The possible treatments of CAA is cardiothoracic surgical intervention consisting in different approaches such as reconstruction, resection, isolation and contemporary coronary artery bypass using, percutaneous intervention as alternative for high perioperative risk patients or medical treatment consisting of conservative approach and use of anticoagulant and antiplatelet drugs. According to the few data of the literature is still unclear if an aggressive approach can positively influence the prognosis. Small and asymptomatic aneurysms can be treated with a conservative medical therapy. In case of giant CAA data suggested the surgical exclusion or resection if symptomatic, but a conservative medical treatment can be considered acceptable if asymptomatic even if antiplatelet and anticoagulant drugs has a certain hemorrahagic risk.

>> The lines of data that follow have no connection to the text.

Lemma post_ok : vinv (<[i0 := r0]> rs) (aq ++ [i0]) fl uq
  (mkSys d' dv (<[t := TWait b w (Z.of_nat i0)]> ts)).
Proof.
  pose proof (lookup_lt_Some _ _ _ Ht) as Hlt. pose proof (post_lt i0 ltac:(set_solver)) as H0.
  pose proof (queues_room _ _ _ _ _ Hinv i0 (proj2 Ha i0 ltac:(set_solver))) as Hroom.
  destruct (vi_sizes _ _ _ _ _ Hinv) as (Hd & Hi & Ho & Hf). simpl in Hd, Hi, Ho, Hf.
  split; simpl y_disk; simpl y_dev; simpl y_threads; try apply Hinv.
  - simpl. rewrite !length_insert. done.
  - apply post_threads.
  - apply post_chain.
  - apply post_disj.
  - apply post_busy.
  - intros i y. change (v_free d') with (mark l (v_free d)). rewrite mark_lookup. case_decide as Hin.
    + intros (? & ? & ->)%fmap_Some. done.
    + rewrite post_desc by done. apply (vi_free _ _ _ _ _ Hinv).
  - intros t1 t2 u1 u2 b'.
    assert (∀ t1 u1, <[t:=TWait b w (Z.of_nat i0)]> ts !! t1 = Some u1 → uses u1 b' = true →
      ∃ u, ts !! t1 = Some u ∧ uses u b' = true) as Hold.
    { intros t' u' [[<- [<- _]] | [_ H1]]%list_lookup_insert_Some Hu; eauto. }
    intros H1 H2 U1 U2. destruct (Hold _ _ H1 U1) as (v1 & ? & ?), (Hold _ _ H2 U2) as (v2 & ? & ?).
    by eapply (vi_owner _ _ _ _ _ Hinv).
  - intros t' u b' Hu Hb. rewrite post_buf. case_decide; [done |].
    apply list_lookup_insert_Some in Hu as [[<- [<- _]] | [_ Hu]]; [by apply Nat.eqb_eq in Hb |].
    by eapply (vi_used _ _ _ _ _ Hinv).
  - intros b' y. rewrite post_buf. case_decide as E; [intros [= <-]; subst | ].
    + exact (vi_bufs _ _ _ _ _ Hinv b x Hx).
    + apply (vi_bufs _ _ _ _ _ Hinv).
  - intros h r y [[<- <-] | [Hne Hr]]%lookup_insert_Some; rewrite post_buf.
    + rewrite decide_True by done. intros [= <-]. simpl. rewrite decide_True; [done | set_solver].
    + rewrite decide_False by (by eapply post_other). intros Hy.
      rewrite (vi_disk _ _ _ _ _ Hinv _ _ _ Hr Hy). apply decide_ext. set_solver.
  - intros h r [[<- <-] | [Hne Hr]]%lookup_insert_Some; simpl.
    + rewrite list_lookup_insert_eq by lia. rewrite decide_True; [done | set_solver].
    + rewrite list_lookup_insert_ne by done. etrans; [exact (vi_info _ _ _ _ _ Hinv _ _ Hr) |].
      do 2 f_equal. apply decide_ext. set_solver.
  - destruct (vi_queues _ _ _ _ _ Hinv) as [Hnd Hs]. split.
    + rewrite <- app_assoc, Permutation_app_swap_app. apply NoDup_cons. split; [| done].
      intros E. by apply post_queue in E.
    + intros h Hh. destruct (decide (h = i0)) as [-> |]; [by rewrite lookup_insert_eq |].
      rewrite lookup_insert_ne by done. apply Hs. set_solver.
  - rewrite fmap_app. apply ring_snoc; [apply Hinv |]. rewrite length_fmap. rewrite !length_app in Hroom. lia.
Qed.
End post.
(** The entry [mappages] stores. *)
Lemma leaf_entry pa perm : 0 ≤ pa < 2 ^ 56 → pa mod PGSIZE = 0 → 0 ≤ perm < 2 ^ 10 →
  let v := Z.lor (Z.lor (PA2PTE pa) perm) PTE_V in
  has_flag v PTE_V = true ∧ PTE2PA v = pa ∧ PTE_FLAGS v = Z.lor perm PTE_V ∧
  has_flag v PTE_U = has_flag perm PTE_U ∧ 0 ≤ v < 2 ^ 64.
Proof.
  intros Hpa Hal Hperm v. unfold v. rewrite <-Z.lor_assoc. assert (0 ≤ Z.lor perm PTE_V < 2 ^ 10) as Hf by (apply lor_range; done).
  destruct (PTE2PA_PA2PTE pa (Z.lor perm PTE_V) Hpa Hal Hf) as [H1 H2].
  split; [| split; [done | split; [done | split]]].
  - rewrite has_flag_FLAGS, H2 by done. unfold has_flag. rewrite Z.land_lor_distr_l. change (Z.land PTE_V PTE_V) with 1.
    apply negb_true_iff, Z.eqb_neq. intros E%Z.lor_eq_0_iff. lia.
  - rewrite has_flag_FLAGS, H2 by done. unfold has_flag. rewrite Z.land_lor_distr_l. change (Z.land PTE_V PTE_U) with 0.
    by rewrite Z.lor_0_r.
  - apply lor_range; [done | apply u64_range | lia].
Qed.

(** A leaf entry is stored: the translation of its page changes. *)
Lemma trans_set_leaf pages l s m' root va p v root' va' : vm_ok kpt pages l s → is_root pages root →
  is_root pages root' → leaf_page (k_mem s) root va = Some p → 0 ≤ va < MAXVA → 0 ≤ va' < MAXVA →
  entry_set p (PX 0 va) v (k_mem s) m' →
  trans m' root' va' =
    if decide (root' = root ∧ va' / PGSIZE = va / PGSIZE) then v else trans (k_mem s) root' va'.
Proof.
  intros Hok Hr Hr' Hp Hva Hva' Hset. pose proof (leaf_page_use _ _ _ _ _ _ _ Hok Hr Hp) as Hu.
  destruct (trans_set _ _ _ _ _ _ _ _ _ _ _ root' va' Hok Hr' Hu Hset) as [_ ->].
  case_decide as H1; case_decide as H2; [done | | | done].
  - destruct H2. destruct H1 as [Hp' H0]. pose proof (leaf_page_use _ _ _ _ _ _ _ Hok Hr' Hp') as Hu'.
    rewrite Hu in Hu'. simplify_eq. split; [done |].
    pose proof (va_of_PX va Hva) as E. pose proof (va_of_PX va' Hva') as E'.
    assert (PGSIZE * (va / PGSIZE) = PGSIZE * (va' / PGSIZE)) by congruence. unfold_consts. lia.
  - destruct H1, H2 as [-> H2]. split; [| by apply PX_page].
    rewrite <-Hp. unfold leaf_page. by rewrite (PX_page va' va 2), (PX_page va' va 1) by done.
Qed.
End addresses.
Lemma user_page_trans m root va : 0 ≤ va < MAXVA →
  user_page m root va = if user_ok (trans m root va) then PTE2PA (trans m root va) else 0.
Proof.
  intros Hva. unfold user_page. rewrite (proj2 (Z.leb_gt MAXVA va)) by lia.
  rewrite leaf_page_pte, leaf_page_trans. by destruct (leaf_page m root va).
Qed.

Lemma user_byte_trans pages l s root va : vm_ok kpt pages l s → is_root pages root → root ≠ kpt → 0 ≤ va < MAXVA →
  user_byte (k_mem s) root va =
    if user_ok (trans (k_mem s) root va) then Some (mread (k_mem s) (PTE2PA (trans (k_mem s) root va) + va mod PGSIZE))
    else None.
Proof.
  intros Hok Hr Hk Hva. assert (MAXVA < 2 ^ 64) by done. unfold user_byte.
  pose proof (Z.mul_div_le va PGSIZE ltac:(done)). assert (0 ≤ va / PGSIZE) by (apply Z.div_pos; [lia | done]).
  rewrite PGROUNDDOWN_spec by lia. rewrite user_page_trans by (unfold_consts; lia).
  rewrite (trans_page _ _ (PGSIZE * (va / PGSIZE)) va) by (by rewrite (Z.mul_comm PGSIZE), Z.div_mul).
  destruct (user_ok _) eqn:Hu; [| done]. apply andb_true_iff in Hu as [HV HU].
  pose proof (trans_data _ _ _ _ _ _ Hok Hr Hk Hva HV (or_introl HU)) as Hd.
  destruct (vm_page _ _ _ _ _ _ Hok Hd) as (_ & _ & ?). by rewrite (proj2 (Z.eqb_neq _ 0)) by lia.
Qed.
(** The next page. *)
Lemma copied_S pages l s old new n pages1 l1 s1 pg perm s1' pages2 l2 s2 : is_root pages new → new ≠ kpt →
  Z.of_nat (S n) * PGSIZE ≤ TRAPFRAME + PGSIZE → 0 ≤ perm < 2 ^ 10 →
  copied kpt pages l s old new n pages1 l1 s1 →
  page_added kpt pages1 l1 s1 new (Z.of_nat n * PGSIZE) pg perm s1' pages2 l2 s2 →
  page_copied (k_mem s) (k_mem s2) l old new (Z.of_nat n * PGSIZE) →
  copied kpt pages l s old new (S n) pages2 l2 s2.
Proof.
  intros Hr Hk Hn Hperm [Hok Hg Ho Hd Hrest Hm] [Hok2 Hg2 Hdata _ Ht2] Hnew.
  assert (TRAPFRAME + PGSIZE ≤ MAXVA) by done. pose proof (g_pages _ _ _ _ _ _ _ _ Hg) as Hmono.
  assert (0 < PGSIZE ∧ 0 ≤ Z.of_nat n * PGSIZE) as [? ?] by (unfold_consts; lia).
  assert (∀ va, va / PGSIZE = Z.of_nat n * PGSIZE / PGSIZE ↔ Z.of_nat n * PGSIZE ≤ va < Z.of_nat (S n) * PGSIZE) as Hpn.
  { intros va. rewrite <-page_number by (by rewrite Z.mod_mul). lia. }
  assert (∀ va, 0 ≤ va < MAXVA → ¬ (Z.of_nat n * PGSIZE ≤ va < Z.of_nat (S n) * PGSIZE) →
    trans (k_mem s2) new va = trans (k_mem s1) new va) as Hsame.
  { intros va Hva Hno. rewrite Ht2, decide_False; [done | rewrite Hpn; tauto | by apply Hmono | done]. }
  split.
  - done.
  - eapply grows_trans; [exact Hg |]. eapply grows_weaken; [| exact Hg2]. intros p u [? | [_ ?]]; [by left | right; eauto].
  - intros root va Hr' Hne Hva. rewrite Ht2, decide_False by (tauto || by apply Hmono || done). by apply Ho.
  - intros va Hva. destruct (decide (va < Z.of_nat n * PGSIZE)).
    + eapply page_copied_stays; [exact Hok | by apply Hmono | done | lia | exact Hg2 | | apply Hd; lia].
      apply Hsame; lia.
    + assert (va / PGSIZE = Z.of_nat n * PGSIZE / PGSIZE) as E by (apply Hpn; lia). revert Hnew. unfold page_copied.
      by rewrite !(trans_page _ _ va _ E).
  - intros va Hva. rewrite Hsame by lia. apply Hrest. lia.
  - intros p va Hp. destruct (g_new _ _ _ _ _ _ _ _ Hg2 p _ Hp) as [Hp1 | [_ [[q [? _]] | [-> [= ->]]]]]; [| done |].
    + destruct (Hm _ _ Hp1) as [? | (Hva & Hal & HV & HP)]; [by left | right]. rewrite Hsame by lia.
      split; [lia | done].
    + right. split; [lia |]. split; [by rewrite Z.mod_mul |]. rewrite Ht2, decide_True by (done || by apply Hmono || lia).
      assert (page_ok pg) as (? & ? & ?) by (by eapply (vm_page kpt pages2)). assert (PHYSTOP < 2 ^ 56) by done.
      destruct (leaf_entry pg perm) as (HV & HP & _); [lia | done | done |]. done.
Qed.
(** A page the old space does not have. *)
Lemma copied_skip pages l s old new n pages1 l1 s1 : is_root pages old → old ≠ new → Z.of_nat n * PGSIZE < MAXVA →
  copied kpt pages l s old new n pages1 l1 s1 →
  has_flag (trans (k_mem s1) old (Z.of_nat n * PGSIZE)) PTE_V = false →
  copied kpt pages l s old new (S n) pages1 l1 s1.
Proof.
  intros Hr Hne Hn [Hok Hg Ho Hd Hrest Hm] HV. assert (0 < PGSIZE ∧ 0 ≤ Z.of_nat n * PGSIZE) as [? ?] by (unfold_consts; lia).
  rewrite Ho in HV by (done || lia). split; [done | done | done | | |].
  - intros va Hva. destruct (decide (va < Z.of_nat n * PGSIZE)); [apply Hd; lia |].
    assert (va / PGSIZE = Z.of_nat n * PGSIZE / PGSIZE) as E by (apply page_number; [by rewrite Z.mod_mul | lia]).
    unfold page_copied. rewrite !(trans_page _ _ va _ E), HV. apply Hrest. lia.
  - intros va Hva. apply Hrest. lia.
  - intros p va Hp. destruct (Hm p va Hp) as [? | (? & ?)]; [by left | right]. split; [lia | done].
Qed.

Lemma flags_V v : has_flag v PTE_V = true → Z.lor (PTE_FLAGS v) PTE_V = PTE_FLAGS v.
Proof.
  unfold has_flag, PTE_FLAGS, PTE_V. intros H%negb_true_iff%Z.eqb_neq.
  change (Z.shiftl 1 0) with (Z.ones 1) in *. rewrite Z.land_ones in H by lia.
  apply Z.bits_inj'. intros n Hn. rewrite Z.lor_spec, Z.land_spec, Z.testbit_ones_nonneg by lia.
  destruct (Z.ltb_spec n 1); [| by rewrite orb_false_r]. replace n with 0 by lia.
  assert (Z.testbit v 0 = true) as ->; [| done].
  change (2 ^ 1) with 2 in H. rewrite <-(Z.bit0_mod v) in H. by destruct (Z.testbit v 0).
Qed.

Lemma PTE_FLAGS_range v : 0 ≤ PTE_FLAGS v < 2 ^ 10.
Proof. unfold PTE_FLAGS. change 0x3FF with (Z.ones 10). rewrite Z.land_ones by lia. apply Z.mod_pos_bound. lia. Qed.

In conclusion we suggest to include CAA in differential diagnosis in case of patient presenting with cardiac symptoms or abdominal pain localized in the right hypochondrium. In both cases the bed-side emergency echocardiography can help in the diagnosis distinguish pericardial masses, possible compressive effect causing referred pain or pericardial effusion expression of tamponade from CAA rupture. We underline the important role of US in emergency department and focalized the attention to a rare, but life threatening disease that needs early diagnosis and treatment.